> **Requirement**
Please show every line in the entries below that includes the word "once".

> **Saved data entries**
* * * * * * *

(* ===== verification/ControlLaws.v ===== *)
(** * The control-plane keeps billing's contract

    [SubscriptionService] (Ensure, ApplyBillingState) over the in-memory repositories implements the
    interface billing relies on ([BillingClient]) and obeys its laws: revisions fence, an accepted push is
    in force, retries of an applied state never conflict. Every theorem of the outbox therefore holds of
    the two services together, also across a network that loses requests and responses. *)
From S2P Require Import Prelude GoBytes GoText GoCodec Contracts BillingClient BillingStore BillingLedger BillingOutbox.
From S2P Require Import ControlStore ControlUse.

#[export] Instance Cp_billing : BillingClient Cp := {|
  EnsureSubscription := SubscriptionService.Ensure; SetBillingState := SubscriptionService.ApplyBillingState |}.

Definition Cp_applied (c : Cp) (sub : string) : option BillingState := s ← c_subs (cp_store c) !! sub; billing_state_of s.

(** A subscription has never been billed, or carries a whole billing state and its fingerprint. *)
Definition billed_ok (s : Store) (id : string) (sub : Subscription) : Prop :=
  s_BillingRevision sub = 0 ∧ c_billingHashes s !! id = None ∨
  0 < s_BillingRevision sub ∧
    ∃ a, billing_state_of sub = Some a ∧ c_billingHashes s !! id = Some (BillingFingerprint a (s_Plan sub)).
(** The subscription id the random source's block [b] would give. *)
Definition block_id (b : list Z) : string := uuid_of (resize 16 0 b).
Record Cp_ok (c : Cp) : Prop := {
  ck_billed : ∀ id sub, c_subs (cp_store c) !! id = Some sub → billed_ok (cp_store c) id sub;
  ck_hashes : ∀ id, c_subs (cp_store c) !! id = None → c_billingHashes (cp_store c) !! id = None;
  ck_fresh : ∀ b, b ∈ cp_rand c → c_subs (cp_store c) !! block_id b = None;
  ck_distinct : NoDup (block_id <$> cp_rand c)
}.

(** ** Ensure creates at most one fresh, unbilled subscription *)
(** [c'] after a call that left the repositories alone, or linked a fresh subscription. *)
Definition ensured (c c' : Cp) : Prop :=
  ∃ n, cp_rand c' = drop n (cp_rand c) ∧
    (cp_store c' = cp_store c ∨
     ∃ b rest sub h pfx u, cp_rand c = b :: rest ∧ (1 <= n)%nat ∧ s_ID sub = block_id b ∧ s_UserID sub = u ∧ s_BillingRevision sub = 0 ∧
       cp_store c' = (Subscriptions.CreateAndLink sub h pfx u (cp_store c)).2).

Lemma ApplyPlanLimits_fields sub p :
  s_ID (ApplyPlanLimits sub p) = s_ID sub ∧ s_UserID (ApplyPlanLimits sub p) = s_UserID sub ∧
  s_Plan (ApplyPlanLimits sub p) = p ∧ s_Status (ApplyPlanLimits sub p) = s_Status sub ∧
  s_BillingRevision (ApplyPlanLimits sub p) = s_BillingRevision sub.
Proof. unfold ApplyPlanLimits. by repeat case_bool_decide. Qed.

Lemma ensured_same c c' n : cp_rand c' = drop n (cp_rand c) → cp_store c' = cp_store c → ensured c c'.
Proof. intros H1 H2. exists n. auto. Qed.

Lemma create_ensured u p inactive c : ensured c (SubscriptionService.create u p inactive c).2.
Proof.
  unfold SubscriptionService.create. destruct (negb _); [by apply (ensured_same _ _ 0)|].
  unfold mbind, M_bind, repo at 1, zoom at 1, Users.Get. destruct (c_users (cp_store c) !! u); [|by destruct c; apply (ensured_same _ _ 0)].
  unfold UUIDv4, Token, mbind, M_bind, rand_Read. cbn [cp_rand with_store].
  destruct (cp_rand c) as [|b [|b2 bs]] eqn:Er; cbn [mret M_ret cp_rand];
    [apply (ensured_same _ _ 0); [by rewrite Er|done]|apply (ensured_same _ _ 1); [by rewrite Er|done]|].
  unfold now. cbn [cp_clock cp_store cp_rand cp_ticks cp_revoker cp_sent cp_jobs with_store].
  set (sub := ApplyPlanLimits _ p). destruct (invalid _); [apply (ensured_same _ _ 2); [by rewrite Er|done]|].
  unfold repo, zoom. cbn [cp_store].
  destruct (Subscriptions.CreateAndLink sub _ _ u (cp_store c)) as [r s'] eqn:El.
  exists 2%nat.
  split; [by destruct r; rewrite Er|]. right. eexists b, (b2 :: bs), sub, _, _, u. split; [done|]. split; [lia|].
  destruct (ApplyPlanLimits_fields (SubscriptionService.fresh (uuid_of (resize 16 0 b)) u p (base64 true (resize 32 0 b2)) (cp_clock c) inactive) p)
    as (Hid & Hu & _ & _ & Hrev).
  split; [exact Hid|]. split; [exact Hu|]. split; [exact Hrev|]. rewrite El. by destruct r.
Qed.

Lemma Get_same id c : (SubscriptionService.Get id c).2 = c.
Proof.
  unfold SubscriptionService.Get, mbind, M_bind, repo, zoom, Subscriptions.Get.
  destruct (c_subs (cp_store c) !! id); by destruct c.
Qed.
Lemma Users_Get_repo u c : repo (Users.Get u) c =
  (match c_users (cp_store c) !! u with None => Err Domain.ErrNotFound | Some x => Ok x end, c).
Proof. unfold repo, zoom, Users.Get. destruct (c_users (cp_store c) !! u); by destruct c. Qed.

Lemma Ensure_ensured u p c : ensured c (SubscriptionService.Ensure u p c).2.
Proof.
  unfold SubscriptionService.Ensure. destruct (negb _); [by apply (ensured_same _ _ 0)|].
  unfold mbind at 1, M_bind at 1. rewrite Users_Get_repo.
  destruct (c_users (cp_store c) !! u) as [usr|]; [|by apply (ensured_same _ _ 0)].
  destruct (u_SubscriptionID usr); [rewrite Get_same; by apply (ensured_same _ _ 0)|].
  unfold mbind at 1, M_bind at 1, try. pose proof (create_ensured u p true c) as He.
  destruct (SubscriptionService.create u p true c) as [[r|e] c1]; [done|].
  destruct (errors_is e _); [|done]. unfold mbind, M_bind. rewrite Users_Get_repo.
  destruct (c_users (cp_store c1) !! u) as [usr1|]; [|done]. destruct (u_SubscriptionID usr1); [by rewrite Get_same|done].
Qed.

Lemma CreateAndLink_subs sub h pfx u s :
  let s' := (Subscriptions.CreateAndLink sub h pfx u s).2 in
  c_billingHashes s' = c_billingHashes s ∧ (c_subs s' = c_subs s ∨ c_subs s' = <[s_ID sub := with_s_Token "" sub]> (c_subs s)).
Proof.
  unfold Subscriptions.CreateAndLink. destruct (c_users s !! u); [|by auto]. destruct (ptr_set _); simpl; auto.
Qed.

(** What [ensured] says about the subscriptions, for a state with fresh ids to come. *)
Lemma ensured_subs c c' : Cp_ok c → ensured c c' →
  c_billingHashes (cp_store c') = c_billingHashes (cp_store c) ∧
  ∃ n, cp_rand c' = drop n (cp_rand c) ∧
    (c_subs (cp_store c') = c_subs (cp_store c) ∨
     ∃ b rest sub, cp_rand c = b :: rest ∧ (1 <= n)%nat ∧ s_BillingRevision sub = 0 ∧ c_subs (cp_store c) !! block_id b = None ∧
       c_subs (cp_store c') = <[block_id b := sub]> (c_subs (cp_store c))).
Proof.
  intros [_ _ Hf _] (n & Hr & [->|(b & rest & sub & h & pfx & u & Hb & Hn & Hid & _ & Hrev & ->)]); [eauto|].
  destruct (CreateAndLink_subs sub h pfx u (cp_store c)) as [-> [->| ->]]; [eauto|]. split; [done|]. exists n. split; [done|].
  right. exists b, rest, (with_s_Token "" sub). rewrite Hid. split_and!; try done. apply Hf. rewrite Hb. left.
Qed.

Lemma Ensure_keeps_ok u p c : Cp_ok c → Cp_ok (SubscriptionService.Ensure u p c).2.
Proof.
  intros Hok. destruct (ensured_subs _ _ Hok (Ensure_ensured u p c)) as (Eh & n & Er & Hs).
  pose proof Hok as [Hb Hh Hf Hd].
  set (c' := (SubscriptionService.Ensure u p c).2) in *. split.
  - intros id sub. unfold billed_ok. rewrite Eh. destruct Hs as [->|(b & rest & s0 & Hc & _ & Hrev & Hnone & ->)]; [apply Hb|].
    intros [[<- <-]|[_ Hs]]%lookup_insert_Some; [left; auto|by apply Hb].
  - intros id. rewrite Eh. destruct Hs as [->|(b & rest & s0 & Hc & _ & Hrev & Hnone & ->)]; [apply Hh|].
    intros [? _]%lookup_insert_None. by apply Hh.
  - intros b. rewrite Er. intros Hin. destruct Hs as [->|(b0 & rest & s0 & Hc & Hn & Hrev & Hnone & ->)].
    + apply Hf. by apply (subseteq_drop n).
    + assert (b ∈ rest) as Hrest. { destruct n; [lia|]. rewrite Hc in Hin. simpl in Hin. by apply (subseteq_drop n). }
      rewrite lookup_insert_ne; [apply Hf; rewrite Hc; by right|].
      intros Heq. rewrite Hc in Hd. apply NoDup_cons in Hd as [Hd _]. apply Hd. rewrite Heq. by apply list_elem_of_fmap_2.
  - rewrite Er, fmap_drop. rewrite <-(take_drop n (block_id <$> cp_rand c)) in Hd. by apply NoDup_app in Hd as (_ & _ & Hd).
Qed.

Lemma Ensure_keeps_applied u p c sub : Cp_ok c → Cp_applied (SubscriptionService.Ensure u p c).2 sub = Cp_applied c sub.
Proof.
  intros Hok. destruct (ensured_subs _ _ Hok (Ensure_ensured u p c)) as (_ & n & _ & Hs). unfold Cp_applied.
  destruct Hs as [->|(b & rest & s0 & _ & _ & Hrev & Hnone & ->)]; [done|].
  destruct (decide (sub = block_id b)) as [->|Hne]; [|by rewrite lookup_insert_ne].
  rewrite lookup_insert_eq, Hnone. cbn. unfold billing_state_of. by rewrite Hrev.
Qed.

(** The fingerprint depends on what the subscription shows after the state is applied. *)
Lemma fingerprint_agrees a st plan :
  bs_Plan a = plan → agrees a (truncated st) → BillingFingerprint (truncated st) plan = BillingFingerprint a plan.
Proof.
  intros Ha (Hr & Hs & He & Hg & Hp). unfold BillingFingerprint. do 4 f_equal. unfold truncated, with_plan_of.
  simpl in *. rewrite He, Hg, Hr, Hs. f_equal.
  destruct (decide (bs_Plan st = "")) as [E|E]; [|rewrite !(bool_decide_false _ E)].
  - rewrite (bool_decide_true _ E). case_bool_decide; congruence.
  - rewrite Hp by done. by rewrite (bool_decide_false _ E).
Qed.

* * * * * * *

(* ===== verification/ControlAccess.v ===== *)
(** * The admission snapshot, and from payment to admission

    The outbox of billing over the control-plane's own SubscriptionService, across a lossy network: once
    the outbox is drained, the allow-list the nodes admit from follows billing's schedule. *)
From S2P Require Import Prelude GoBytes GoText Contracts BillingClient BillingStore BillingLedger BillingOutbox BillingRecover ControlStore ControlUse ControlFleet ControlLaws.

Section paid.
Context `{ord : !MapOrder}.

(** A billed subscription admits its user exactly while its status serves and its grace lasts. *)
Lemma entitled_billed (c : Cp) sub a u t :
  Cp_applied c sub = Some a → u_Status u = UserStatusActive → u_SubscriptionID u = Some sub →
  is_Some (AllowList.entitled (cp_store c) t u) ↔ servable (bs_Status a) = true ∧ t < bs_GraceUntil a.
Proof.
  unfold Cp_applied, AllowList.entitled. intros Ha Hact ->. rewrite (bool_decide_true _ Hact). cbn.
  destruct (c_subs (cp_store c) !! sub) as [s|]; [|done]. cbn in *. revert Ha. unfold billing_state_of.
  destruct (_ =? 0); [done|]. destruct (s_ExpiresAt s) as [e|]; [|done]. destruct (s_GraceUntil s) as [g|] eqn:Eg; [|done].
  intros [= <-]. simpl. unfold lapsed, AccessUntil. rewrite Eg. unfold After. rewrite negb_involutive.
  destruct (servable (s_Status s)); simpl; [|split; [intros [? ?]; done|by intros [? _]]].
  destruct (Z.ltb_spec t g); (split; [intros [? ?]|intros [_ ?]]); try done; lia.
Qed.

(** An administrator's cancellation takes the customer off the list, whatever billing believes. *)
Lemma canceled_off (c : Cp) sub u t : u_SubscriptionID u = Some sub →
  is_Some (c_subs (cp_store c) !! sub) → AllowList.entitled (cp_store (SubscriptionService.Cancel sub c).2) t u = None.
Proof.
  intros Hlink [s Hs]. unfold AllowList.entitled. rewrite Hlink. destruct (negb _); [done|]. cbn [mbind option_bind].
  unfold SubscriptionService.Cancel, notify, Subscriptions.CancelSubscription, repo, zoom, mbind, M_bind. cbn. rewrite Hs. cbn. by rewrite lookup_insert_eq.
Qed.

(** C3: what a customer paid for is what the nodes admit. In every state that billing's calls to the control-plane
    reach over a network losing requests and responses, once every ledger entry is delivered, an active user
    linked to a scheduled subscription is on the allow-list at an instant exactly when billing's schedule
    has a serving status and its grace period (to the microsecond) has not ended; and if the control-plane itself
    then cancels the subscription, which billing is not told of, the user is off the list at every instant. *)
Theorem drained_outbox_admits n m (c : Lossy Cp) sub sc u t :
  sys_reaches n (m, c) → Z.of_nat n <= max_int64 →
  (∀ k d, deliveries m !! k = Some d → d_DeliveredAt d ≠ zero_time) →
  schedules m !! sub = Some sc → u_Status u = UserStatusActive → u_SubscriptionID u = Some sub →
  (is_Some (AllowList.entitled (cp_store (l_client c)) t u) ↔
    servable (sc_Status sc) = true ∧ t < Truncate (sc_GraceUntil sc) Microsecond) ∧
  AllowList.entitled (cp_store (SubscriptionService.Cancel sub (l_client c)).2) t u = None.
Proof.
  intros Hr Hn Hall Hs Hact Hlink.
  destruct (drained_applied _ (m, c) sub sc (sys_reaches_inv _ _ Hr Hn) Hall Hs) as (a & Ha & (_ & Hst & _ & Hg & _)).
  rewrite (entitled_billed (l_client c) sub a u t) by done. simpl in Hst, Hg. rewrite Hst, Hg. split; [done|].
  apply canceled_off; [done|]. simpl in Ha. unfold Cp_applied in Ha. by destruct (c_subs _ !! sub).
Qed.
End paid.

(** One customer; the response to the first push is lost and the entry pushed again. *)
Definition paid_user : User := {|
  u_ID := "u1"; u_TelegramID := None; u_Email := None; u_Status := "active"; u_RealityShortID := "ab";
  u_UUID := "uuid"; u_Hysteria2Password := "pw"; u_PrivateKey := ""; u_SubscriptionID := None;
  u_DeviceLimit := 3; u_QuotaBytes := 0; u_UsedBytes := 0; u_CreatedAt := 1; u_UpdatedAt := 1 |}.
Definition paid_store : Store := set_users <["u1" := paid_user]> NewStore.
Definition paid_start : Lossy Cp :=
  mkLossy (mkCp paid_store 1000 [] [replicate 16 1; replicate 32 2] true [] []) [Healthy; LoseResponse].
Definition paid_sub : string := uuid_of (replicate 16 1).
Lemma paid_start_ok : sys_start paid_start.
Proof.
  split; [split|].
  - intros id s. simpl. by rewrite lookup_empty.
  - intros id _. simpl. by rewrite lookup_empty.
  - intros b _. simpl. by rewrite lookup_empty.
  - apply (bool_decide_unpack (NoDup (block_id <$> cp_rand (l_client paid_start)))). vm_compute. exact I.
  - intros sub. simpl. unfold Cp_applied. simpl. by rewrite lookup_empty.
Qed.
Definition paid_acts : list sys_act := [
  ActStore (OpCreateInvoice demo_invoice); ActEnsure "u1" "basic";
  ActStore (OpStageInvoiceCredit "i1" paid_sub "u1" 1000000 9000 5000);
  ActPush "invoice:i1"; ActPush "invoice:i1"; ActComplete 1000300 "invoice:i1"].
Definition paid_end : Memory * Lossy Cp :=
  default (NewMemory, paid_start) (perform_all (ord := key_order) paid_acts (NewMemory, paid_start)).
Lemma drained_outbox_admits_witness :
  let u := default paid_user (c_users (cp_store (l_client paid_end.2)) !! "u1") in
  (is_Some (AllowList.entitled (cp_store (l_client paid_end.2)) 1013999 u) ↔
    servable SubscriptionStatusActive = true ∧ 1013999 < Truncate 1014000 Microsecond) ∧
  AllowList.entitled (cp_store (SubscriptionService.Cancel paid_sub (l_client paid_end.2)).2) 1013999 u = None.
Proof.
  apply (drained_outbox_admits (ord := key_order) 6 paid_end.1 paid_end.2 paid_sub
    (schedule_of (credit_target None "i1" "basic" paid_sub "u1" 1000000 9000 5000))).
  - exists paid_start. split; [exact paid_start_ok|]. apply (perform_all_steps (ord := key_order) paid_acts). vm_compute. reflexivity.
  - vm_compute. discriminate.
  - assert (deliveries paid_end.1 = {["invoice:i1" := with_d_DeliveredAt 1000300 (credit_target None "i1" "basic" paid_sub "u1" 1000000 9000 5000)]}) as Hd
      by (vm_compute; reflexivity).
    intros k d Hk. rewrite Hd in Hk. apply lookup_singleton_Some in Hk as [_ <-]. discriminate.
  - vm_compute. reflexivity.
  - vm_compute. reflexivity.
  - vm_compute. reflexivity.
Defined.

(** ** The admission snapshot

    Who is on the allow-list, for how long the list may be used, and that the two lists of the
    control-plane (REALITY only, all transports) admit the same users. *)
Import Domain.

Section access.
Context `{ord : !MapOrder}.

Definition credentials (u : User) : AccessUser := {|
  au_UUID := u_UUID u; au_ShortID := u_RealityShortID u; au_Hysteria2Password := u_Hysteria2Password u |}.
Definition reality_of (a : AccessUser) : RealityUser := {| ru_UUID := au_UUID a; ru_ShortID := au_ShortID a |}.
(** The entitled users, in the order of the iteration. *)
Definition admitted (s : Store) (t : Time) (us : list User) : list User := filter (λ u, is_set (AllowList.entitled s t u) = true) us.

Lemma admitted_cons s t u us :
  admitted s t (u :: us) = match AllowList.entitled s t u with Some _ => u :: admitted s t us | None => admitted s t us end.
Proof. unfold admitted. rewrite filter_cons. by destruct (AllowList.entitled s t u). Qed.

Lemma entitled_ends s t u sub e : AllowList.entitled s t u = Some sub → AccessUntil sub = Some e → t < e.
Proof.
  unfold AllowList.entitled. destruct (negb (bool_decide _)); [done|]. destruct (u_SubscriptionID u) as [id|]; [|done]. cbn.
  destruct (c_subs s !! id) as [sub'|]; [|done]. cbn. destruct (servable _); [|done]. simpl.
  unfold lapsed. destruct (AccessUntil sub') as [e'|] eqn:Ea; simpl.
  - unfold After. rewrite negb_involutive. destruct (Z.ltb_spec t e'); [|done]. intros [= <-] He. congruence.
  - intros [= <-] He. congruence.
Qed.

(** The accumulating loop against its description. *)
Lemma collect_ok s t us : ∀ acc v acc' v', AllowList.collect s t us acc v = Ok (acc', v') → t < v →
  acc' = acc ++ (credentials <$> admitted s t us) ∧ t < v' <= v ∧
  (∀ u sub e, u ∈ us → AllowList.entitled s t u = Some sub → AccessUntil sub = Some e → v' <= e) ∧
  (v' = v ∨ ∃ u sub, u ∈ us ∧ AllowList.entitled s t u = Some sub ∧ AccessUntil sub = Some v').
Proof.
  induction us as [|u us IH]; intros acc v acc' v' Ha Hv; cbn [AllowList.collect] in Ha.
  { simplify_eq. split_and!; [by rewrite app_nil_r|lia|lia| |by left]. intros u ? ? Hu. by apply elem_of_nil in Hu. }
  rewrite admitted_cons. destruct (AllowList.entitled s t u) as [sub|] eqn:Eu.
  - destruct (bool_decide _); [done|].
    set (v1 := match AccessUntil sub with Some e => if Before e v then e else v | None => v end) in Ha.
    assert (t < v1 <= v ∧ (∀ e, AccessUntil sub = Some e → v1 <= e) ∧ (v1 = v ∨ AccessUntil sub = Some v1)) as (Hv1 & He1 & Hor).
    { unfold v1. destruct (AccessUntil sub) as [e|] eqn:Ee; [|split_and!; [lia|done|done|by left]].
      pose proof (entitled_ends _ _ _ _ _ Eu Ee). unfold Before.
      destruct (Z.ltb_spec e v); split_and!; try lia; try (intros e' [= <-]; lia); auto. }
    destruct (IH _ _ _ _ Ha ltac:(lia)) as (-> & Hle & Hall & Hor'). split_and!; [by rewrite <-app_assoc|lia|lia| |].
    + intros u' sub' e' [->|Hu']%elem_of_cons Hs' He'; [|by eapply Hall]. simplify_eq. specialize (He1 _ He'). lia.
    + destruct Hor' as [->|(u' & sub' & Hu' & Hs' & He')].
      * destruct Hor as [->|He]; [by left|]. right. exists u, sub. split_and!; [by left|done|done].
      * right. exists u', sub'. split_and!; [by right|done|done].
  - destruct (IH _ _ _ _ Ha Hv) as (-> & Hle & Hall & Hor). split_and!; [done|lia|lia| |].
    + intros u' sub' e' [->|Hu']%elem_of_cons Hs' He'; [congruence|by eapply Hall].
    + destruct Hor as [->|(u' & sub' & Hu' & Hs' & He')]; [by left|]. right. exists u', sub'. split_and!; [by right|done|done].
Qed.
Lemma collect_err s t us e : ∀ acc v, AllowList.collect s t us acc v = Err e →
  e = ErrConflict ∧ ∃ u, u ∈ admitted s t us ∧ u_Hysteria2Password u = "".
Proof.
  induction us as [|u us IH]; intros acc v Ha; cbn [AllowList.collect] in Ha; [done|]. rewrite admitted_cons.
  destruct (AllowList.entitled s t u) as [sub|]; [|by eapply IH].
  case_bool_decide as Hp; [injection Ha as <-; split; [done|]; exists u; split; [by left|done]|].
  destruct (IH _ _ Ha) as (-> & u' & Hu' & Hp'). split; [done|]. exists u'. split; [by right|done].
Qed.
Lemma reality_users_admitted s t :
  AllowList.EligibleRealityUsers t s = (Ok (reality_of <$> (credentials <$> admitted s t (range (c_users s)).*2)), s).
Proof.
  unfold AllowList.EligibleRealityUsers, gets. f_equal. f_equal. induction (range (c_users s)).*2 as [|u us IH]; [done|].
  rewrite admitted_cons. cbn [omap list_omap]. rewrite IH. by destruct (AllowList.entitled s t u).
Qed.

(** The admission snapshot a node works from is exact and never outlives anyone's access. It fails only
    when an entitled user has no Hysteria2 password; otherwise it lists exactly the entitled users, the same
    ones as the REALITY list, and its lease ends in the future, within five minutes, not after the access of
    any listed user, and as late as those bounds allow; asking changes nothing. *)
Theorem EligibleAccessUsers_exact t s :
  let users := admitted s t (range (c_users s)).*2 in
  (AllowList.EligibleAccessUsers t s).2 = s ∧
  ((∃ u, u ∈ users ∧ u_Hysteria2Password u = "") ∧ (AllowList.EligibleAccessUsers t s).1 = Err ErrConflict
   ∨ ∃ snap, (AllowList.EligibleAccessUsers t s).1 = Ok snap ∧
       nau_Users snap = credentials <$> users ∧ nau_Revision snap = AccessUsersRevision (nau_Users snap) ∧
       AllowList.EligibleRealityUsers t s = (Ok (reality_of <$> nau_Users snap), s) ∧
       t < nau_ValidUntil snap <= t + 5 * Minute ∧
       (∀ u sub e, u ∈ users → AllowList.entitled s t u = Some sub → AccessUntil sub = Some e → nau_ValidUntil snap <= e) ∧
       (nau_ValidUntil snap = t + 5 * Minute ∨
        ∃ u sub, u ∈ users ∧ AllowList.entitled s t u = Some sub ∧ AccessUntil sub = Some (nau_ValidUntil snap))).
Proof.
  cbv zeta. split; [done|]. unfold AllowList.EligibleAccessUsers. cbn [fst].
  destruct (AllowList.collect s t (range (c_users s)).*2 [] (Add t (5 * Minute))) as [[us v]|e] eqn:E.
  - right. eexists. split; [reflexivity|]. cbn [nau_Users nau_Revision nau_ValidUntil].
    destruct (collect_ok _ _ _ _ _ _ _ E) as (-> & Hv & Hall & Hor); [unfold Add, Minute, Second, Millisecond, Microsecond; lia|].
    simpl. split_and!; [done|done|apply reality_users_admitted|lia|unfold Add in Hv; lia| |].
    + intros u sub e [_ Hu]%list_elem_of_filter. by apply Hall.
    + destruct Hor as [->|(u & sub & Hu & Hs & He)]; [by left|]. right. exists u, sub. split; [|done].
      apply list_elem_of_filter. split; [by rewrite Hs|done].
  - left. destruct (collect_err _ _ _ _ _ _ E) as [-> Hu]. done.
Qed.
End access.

* * * * * * *

> **Solution to this task**
    The outbox of billing over the control-plane's own SubscriptionService, across a lossy network: once
    reach over a network losing requests and responses, once every ledger entry is delivered, an active user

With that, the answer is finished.